Copy each entry below exactly as it appears.

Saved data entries
┄┄┄┄┄┄
(** * dbcollection: the cache registry and the dataset loader

    A shallow embedding of [dbcollection/cache.py] (class [CacheManager])
    and [dbcollection/utils/loader.py] (class [DatasetLoader]).

    Python objects are modelled by value: a [dict] is an association list
    in insertion order with string keys, an exception is a constructor of
    [exn], and a method is a function from the world (the manager object
    and the disk) to an outcome and the world it leaves behind.  A raised
    exception keeps the mutations made before it, as in Python. *)

From Stdlib Require Import String Ascii List ZArith Bool Lia.
From Stdlib Require Import DecimalString DecimalZ DecimalPos DecimalFacts.
Import ListNotations.
Local Open Scope string_scope.
Local Open Scope list_scope.

(* ================================================================== *)
(** * Part I: definitions *)
(* ================================================================== *)

(** ** Python values, exceptions and dictionaries *)

Module Py.

(** The exceptions the two classes can raise or let through.
    [KeyError None] is the lookup of the key [None]; [Exception] is the
    [raise Exception(msg)] of [get_dataset_data]. *)
Inductive exn : Type :=
| KeyError (key : option string)
| AttributeError (attr : string)
| TypeError
| ValueError (msg : string)
| IndexError
| OSError (errno : Z)
| IOError (errno : Z)
| UnicodeEncodeError
| UnicodeDecodeError
| Exception (msg : string).

Inductive result (A : Type) : Type :=
| Ok (a : A)
| Raise (e : exn).
Arguments Ok {A} a.
Arguments Raise {A} e.

Definition ENOENT : Z := 2.
Definition ENOTDIR : Z := 20.
Definition EISDIR : Z := 21.

(** What [json.load] can produce (floats left out): the registry
    document and everything stored in it.  A text is kept as the bytes
    of its UTF-8; a lone surrogate, which Python allows in a text, as
    the three bytes the same scheme gives it. *)
#[warnings="-register-all"]
Inductive pyval : Type :=
| PNone
| PBool (b : bool)
| PInt (z : Z)
| PStr (s : string)
| PList (l : list pyval)
| PDict (d : list (string * pyval)).

Section Dict.
Context {V : Type}.

(** [d[k]], as an option. *)
Fixpoint dict_get (k : string) (d : list (string * V)) : option V :=
  match d with
  | [] => None
  | (k', v) :: d' => if String.eqb k k' then Some v else dict_get k d'
  end.

(** [d[k] = v]: replaces in place, or appends a new key at the end. *)
Fixpoint dict_set (k : string) (v : V) (d : list (string * V))
  : list (string * V) :=
  match d with
  | [] => [(k, v)]
  | (k', v') :: d' =>
      if String.eqb k k' then (k, v) :: d' else (k', v') :: dict_set k v d'
  end.

(** [d.pop(k)] on a present key: the dictionary without it. *)
Fixpoint dict_pop (k : string) (d : list (string * V))
  : list (string * V) :=
  match d with
  | [] => []
  | (k', v') :: d' =>
      if String.eqb k k' then d' else (k', v') :: dict_pop k d'
  end.

Definition dict_keys (d : list (string * V)) : list string := map fst d.

(** [d1.update(d2)]: the items of [d2] are stored one by one. *)
Definition dict_update (d1 d2 : list (string * V)) : list (string * V) :=
  fold_left (fun acc kv => dict_set (fst kv) (snd kv) acc) d2 d1.
End Dict.

(** [k in ks] on a list of keys. *)
Definition mem (k : string) (ks : list string) : bool :=
  existsb (String.eqb k) ks.

(** [v[k]] with a string key. *)
Definition getitem (v : pyval) (k : string) : result pyval :=
  match v with
  | PDict d =>
      match dict_get k d with
      | Some x => Ok x
      | None => Raise (KeyError (Some k))
      end
  | _ => Raise TypeError
  end.

(** [v[k]] where [k] is what [get_category] returned: a category name or
    [None].  Every key of a dictionary is a string here, so the key
    [None] is never found. *)
Definition getitem_opt (v : pyval) (k : option string) : result pyval :=
  match k with
  | Some c => getitem v c
  | None =>
      match v with
      | PDict _ => Raise (KeyError None)
      | _ => Raise TypeError
      end
  end.

(** [v.keys()] *)
Definition keys (v : pyval) : result (list string) :=
  match v with
  | PDict d => Ok (dict_keys d)
  | _ => Raise (AttributeError "keys")
  end.

(** [v[k] = x] *)
Definition setitem (v : pyval) (k : string) (x : pyval) : result pyval :=
  match v with
  | PDict d => Ok (PDict (dict_set k x d))
  | _ => Raise TypeError
  end.

(** [v.pop(k)] *)
Definition pop (v : pyval) (k : string) : result pyval :=
  match v with
  | PDict d =>
      match dict_get k d with
      | Some _ => Ok (PDict (dict_pop k d))
      | None => Raise (KeyError (Some k))
      end
  | _ => Raise (AttributeError "pop")
  end.

Fixpoint distinct (ks : list string) : bool :=
  match ks with
  | [] => true
  | k :: rest => negb (mem k rest) && distinct rest
  end.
┄┄┄┄┄┄
▶ **Result for this task**:
(** * dbcollection: the cache registry and the dataset loader

    A shallow embedding of [dbcollection/cache.py] (class [CacheManager])
    and [dbcollection/utils/loader.py] (class [DatasetLoader]).

    Python objects are modelled by value: a [dict] is an association list
    in insertion order with string keys, an exception is a constructor of
    [exn], and a method is a function from the world (the manager object
    and the disk) to an outcome and the world it leaves behind.  A raised
    exception keeps the mutations made before it, as in Python. *)

From Stdlib Require Import String Ascii List ZArith Bool Lia.
From Stdlib Require Import DecimalString DecimalZ DecimalPos DecimalFacts.
Import ListNotations.
Local Open Scope string_scope.
Local Open Scope list_scope.

(* ================================================================== *)
(** * Part I: definitions *)
(* ================================================================== *)

(** ** Python values, exceptions and dictionaries *)

Module Py.

(** The exceptions the two classes can raise or let through.
    [KeyError None] is the lookup of the key [None]; [Exception] is the
    [raise Exception(msg)] of [get_dataset_data]. *)
Inductive exn : Type :=
| KeyError (key : option string)
| AttributeError (attr : string)
| TypeError
| ValueError (msg : string)
| IndexError
| OSError (errno : Z)
| IOError (errno : Z)
| UnicodeEncodeError
| UnicodeDecodeError
| Exception (msg : string).

Inductive result (A : Type) : Type :=
| Ok (a : A)
| Raise (e : exn).
Arguments Ok {A} a.
Arguments Raise {A} e.

Definition ENOENT : Z := 2.
Definition ENOTDIR : Z := 20.
Definition EISDIR : Z := 21.

(** What [json.load] can produce (floats left out): the registry
    document and everything stored in it.  A text is kept as the bytes
    of its UTF-8; a lone surrogate, which Python allows in a text, as
    the three bytes the same scheme gives it. *)
#[warnings="-register-all"]
Inductive pyval : Type :=
| PNone
| PBool (b : bool)
| PInt (z : Z)
| PStr (s : string)
| PList (l : list pyval)
| PDict (d : list (string * pyval)).

Section Dict.
Context {V : Type}.

(** [d[k]], as an option. *)
Fixpoint dict_get (k : string) (d : list (string * V)) : option V :=
  match d with
  | [] => None
  | (k', v) :: d' => if String.eqb k k' then Some v else dict_get k d'
  end.

(** [d[k] = v]: replaces in place, or appends a new key at the end. *)
Fixpoint dict_set (k : string) (v : V) (d : list (string * V))
  : list (string * V) :=
  match d with
  | [] => [(k, v)]
  | (k', v') :: d' =>
      if String.eqb k k' then (k, v) :: d' else (k', v') :: dict_set k v d'
  end.

(** [d.pop(k)] on a present key: the dictionary without it. *)
Fixpoint dict_pop (k : string) (d : list (string * V))
  : list (string * V) :=
  match d with
  | [] => []
  | (k', v') :: d' =>
      if String.eqb k k' then d' else (k', v') :: dict_pop k d'
  end.

Definition dict_keys (d : list (string * V)) : list string := map fst d.

(** [d1.update(d2)]: the items of [d2] are stored one by one. *)
Definition dict_update (d1 d2 : list (string * V)) : list (string * V) :=
  fold_left (fun acc kv => dict_set (fst kv) (snd kv) acc) d2 d1.
End Dict.

(** [k in ks] on a list of keys. *)
Definition mem (k : string) (ks : list string) : bool :=
  existsb (String.eqb k) ks.

(** [v[k]] with a string key. *)
Definition getitem (v : pyval) (k : string) : result pyval :=
  match v with
  | PDict d =>
      match dict_get k d with
      | Some x => Ok x
      | None => Raise (KeyError (Some k))
      end
  | _ => Raise TypeError
  end.

(** [v[k]] where [k] is what [get_category] returned: a category name or
    [None].  Every key of a dictionary is a string here, so the key
    [None] is never found. *)
Definition getitem_opt (v : pyval) (k : option string) : result pyval :=
  match k with
  | Some c => getitem v c
  | None =>
      match v with
      | PDict _ => Raise (KeyError None)
      | _ => Raise TypeError
      end
  end.

(** [v.keys()] *)
Definition keys (v : pyval) : result (list string) :=
  match v with
  | PDict d => Ok (dict_keys d)
  | _ => Raise (AttributeError "keys")
  end.

(** [v[k] = x] *)
Definition setitem (v : pyval) (k : string) (x : pyval) : result pyval :=
  match v with
  | PDict d => Ok (PDict (dict_set k x d))
  | _ => Raise TypeError
  end.

(** [v.pop(k)] *)
Definition pop (v : pyval) (k : string) : result pyval :=
  match v with
  | PDict d =>
      match dict_get k d with
      | Some _ => Ok (PDict (dict_pop k d))
      | None => Raise (KeyError (Some k))
      end
  | _ => Raise (AttributeError "pop")
  end.

Fixpoint distinct (ks : list string) : bool :=
  match ks with
  | [] => true
  | k :: rest => negb (mem k rest) && distinct rest
  end.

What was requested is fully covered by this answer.